On Thursday I went to a day-long creative writing retreat. One reason I went, apart from my interest in creative writing (is there any other kind?), was because the location is so close to home. It was held in a village called Biton Aharon, which is just outside Netanya. So the traveling was minimal, 20 mins at most. It was organized by Evan Fallenberg, author of a recent book ("Light Fell"), who is from Cleveland, Ohio, and who lives in a large house with a "studio" out back where the retreat took place. There were 46 attendees from all over the country, and two other lecturers, Joan Leegant (from NY) and Judy Labensohn (from Ohio), who teach in and run the creative writing program at Bar Ilan University in Ramat Gan (their web sites are www.evanfallenberg.com ; www.joanleegant.com and www.writeinisrael.com ).
A lot of the presentations were devoted to advising people how to write and persuading them to commit themselves to writing regularly. The vast majoity (90%) of the attendees were women, and so a lot of this content was focussed on their needs. I said that I didn't have these problems, I write with facility, but my problem is getting feeling and emotion into my work.
Apart from a lovely lunch at a rustic restaurant nearby, the chief interest was in the people you meet, briefly, in passing and by chance. I had a conversation with two women about family secrets. One of them, her father had left when she was small, and she had never found out what had happened to him until she was grown and had children of her own. Now she knows that he died a few years ago in the US and that she has a family of step-sisters there.

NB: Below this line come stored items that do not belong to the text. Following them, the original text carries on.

(** X6: in [convert_file] the library is called strictly between the
    staging and the cleanup: before the call the upload was created and
    saved under a temporary path and nothing was unlinked, after it that
    path is unlinked once, and there is no other library call. *)
Theorem conversion_between_staging_and_cleanup sys md req d pre source res post :
  events (convert_file sys md req d) = pre ++ LibraryCall source res :: post ->
  exists p,
    source = JStr p
    /\ created pre = [p] /\ In (FileSaved p) pre
    /\ unlink_attempts pre = [] /\ library_calls pre = []
    /\ unlink_attempts post = [p] /\ library_calls post = [] /\ created post = [].
Proof.
  destruct (convert_file_run sys md req d) as
    [Hf|f Hf Hn|f e d' evs Hf Hn Hst|f p r name Hf Hn Hst Hfresh Hc
    |f p e name Hf Hn Hst Hfresh Hc
    |e Hparse Hexn|e Hparse Hexn|f e d' evs Hf Hn Hst Hexn Hparse
    |f p e name Hf Hn Hst Hfresh Hc Hexn Hparse]; cbn.
  - by destruct pre.
  - by destruct pre.
  - pose proof (stage_upload_run sys f
                  (Dict.get_default "filename" (filename f) (form req)) d) as Hs.
    rewrite Hst in Hs. unfold error_logs.
    inversion Hs; subst; cbn; intros Heq; split_events Heq pre.
  - intros Heq. split_events Heq pre.
  - unfold error_logs. cbn. intros Heq. split_events Heq pre.
  - unfold error_logs. intros Heq. split_events Heq pre.
  - by destruct pre.
  - pose proof (stage_upload_run sys f
                  (Dict.get_default "filename" (filename f) (form req)) d) as Hs.
    rewrite Hst in Hs.
    inversion Hs; subst; cbn; intros Heq; split_events Heq pre.
  - intros Heq. split_events Heq pre.
Qed.

Lemma conversion_between_staging_and_cleanup_witness :
  exists p,
    JStr "/tmp/tmpabcdefgh.md" = JStr p
    /\ created [TempFileCreated "/tmp/tmpabcdefgh.md"; FileSaved "/tmp/tmpabcdefgh.md";
                Log INFO [Lit "Converting file: "; Val (JStr "test.md")]] = [p]
    /\ In (FileSaved p)
          [TempFileCreated "/tmp/tmpabcdefgh.md"; FileSaved "/tmp/tmpabcdefgh.md";
           Log INFO [Lit "Converting file: "; Val (JStr "test.md")]]
    /\ unlink_attempts
         [TempFileCreated "/tmp/tmpabcdefgh.md"; FileSaved "/tmp/tmpabcdefgh.md";
          Log INFO [Lit "Converting file: "; Val (JStr "test.md")]] = []
    /\ library_calls
         [TempFileCreated "/tmp/tmpabcdefgh.md"; FileSaved "/tmp/tmpabcdefgh.md";
          Log INFO [Lit "Converting file: "; Val (JStr "test.md")]] = []
    /\ unlink_attempts
         [Log INFO [Lit "Successfully converted "; Val (JStr "test.md");
                    Lit " to markdown ("; Val (JInt 7); Lit " characters)"];
          Unlink "/tmp/tmpabcdefgh.md" true] = [p]
    /\ library_calls
         [Log INFO [Lit "Successfully converted "; Val (JStr "test.md");
                    Lit " to markdown ("; Val (JInt 7); Lit " characters)"];
          Unlink "/tmp/tmpabcdefgh.md" true] = []
    /\ created
         [Log INFO [Lit "Successfully converted "; Val (JStr "test.md");
                    Lit " to markdown ("; Val (JInt 7); Lit " characters)"];
          Unlink "/tmp/tmpabcdefgh.md" true] = [].
Proof.
  apply (conversion_between_staging_and_cleanup sys_ok md_text req_hello ∅ _
           (JStr "/tmp/tmpabcdefgh.md")
           (Returned (Some {| text_content := "# Hello" |}))).
  vm_compute. reflexivity.
Defined.

(** X7: for every route, a request creates at most one temporary file,
    calls the library at most once and calls [os.unlink] at most once,
    and then on the file it created. *)
Theorem at_most_one_of_each rule method v sys md req d :
  view_function rule method = Some v ->
  (length (created (events (v sys md req d))) <= 1)%nat
  /\ (length (library_calls (events (v sys md req d))) <= 1)%nat
  /\ (length (unlink_attempts (events (v sys md req d))) <= 1)%nat
  /\ forall p, In p (unlink_attempts (events (v sys md req d))) ->
               In p (created (events (v sys md req d))).
Proof.
  intros Hv. destruct (view_function_cases _ _ _ Hv) as [->|[->| ->]].
  - cbn. intuition lia.
  - destruct (convert_file_run sys md req d) as
      [Hf|f Hf Hn|f e d' evs Hf Hn Hst|f p r name Hf Hn Hst Hfresh Hc
      |f p e name Hf Hn Hst Hfresh Hc
      |e Hparse Hexn|e Hparse Hexn|f e d' evs Hf Hn Hst Hexn Hparse
      |f p e name Hf Hn Hst Hfresh Hc Hexn Hparse]; cbn; try solve [intuition lia].
    all: pose proof (stage_upload_run sys f
                  (Dict.get_default "filename" (filename f) (form req)) d) as Hs;
      rewrite Hst in Hs; inversion Hs; subst; cbn; intuition lia.
  - destruct (convert_url_run md req d); cbn; intuition lia.
Qed.

Lemma at_most_one_of_each_witness :
  (length (created (events (convert_file sys_ok md_text req_hello ∅))) <= 1)%nat
  /\ (length (library_calls (events (convert_file sys_ok md_text req_hello ∅))) <= 1)%nat
  /\ (length (unlink_attempts (events (convert_file sys_ok md_text req_hello ∅))) <= 1)%nat
  /\ forall p, In p (unlink_attempts (events (convert_file sys_ok md_text req_hello ∅))) ->
               In p (created (events (convert_file sys_ok md_text req_hello ∅))).
Proof.
  apply (at_most_one_of_each "/convert" "POST"
           (fun sys md req => convert_file sys md req)).
  reflexivity.
Defined.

Another woman described how she had recently visited a small town in the German region of Franconia, where there are now no longer any Jews. She knew that her mother had come from this town, but her mother had died young in Israel when she was 12 and her other family members had perished in the Holocaust, so she had no connection. But, she and her husband were taken up by the locals and shown around. At one point they took her to meet an old lady in her 80's, who told her that her mother had been her best friend at school, and she produced a photo album with her mother's picture in it and an inscription on the back to her friend. This lady had kept that photo for 70 years and was still sad that after the war her friend, the woman's mother, had never contacted her again.
Such are the stories and such are the reasons for the drive to write. A retreat can lead to an advance.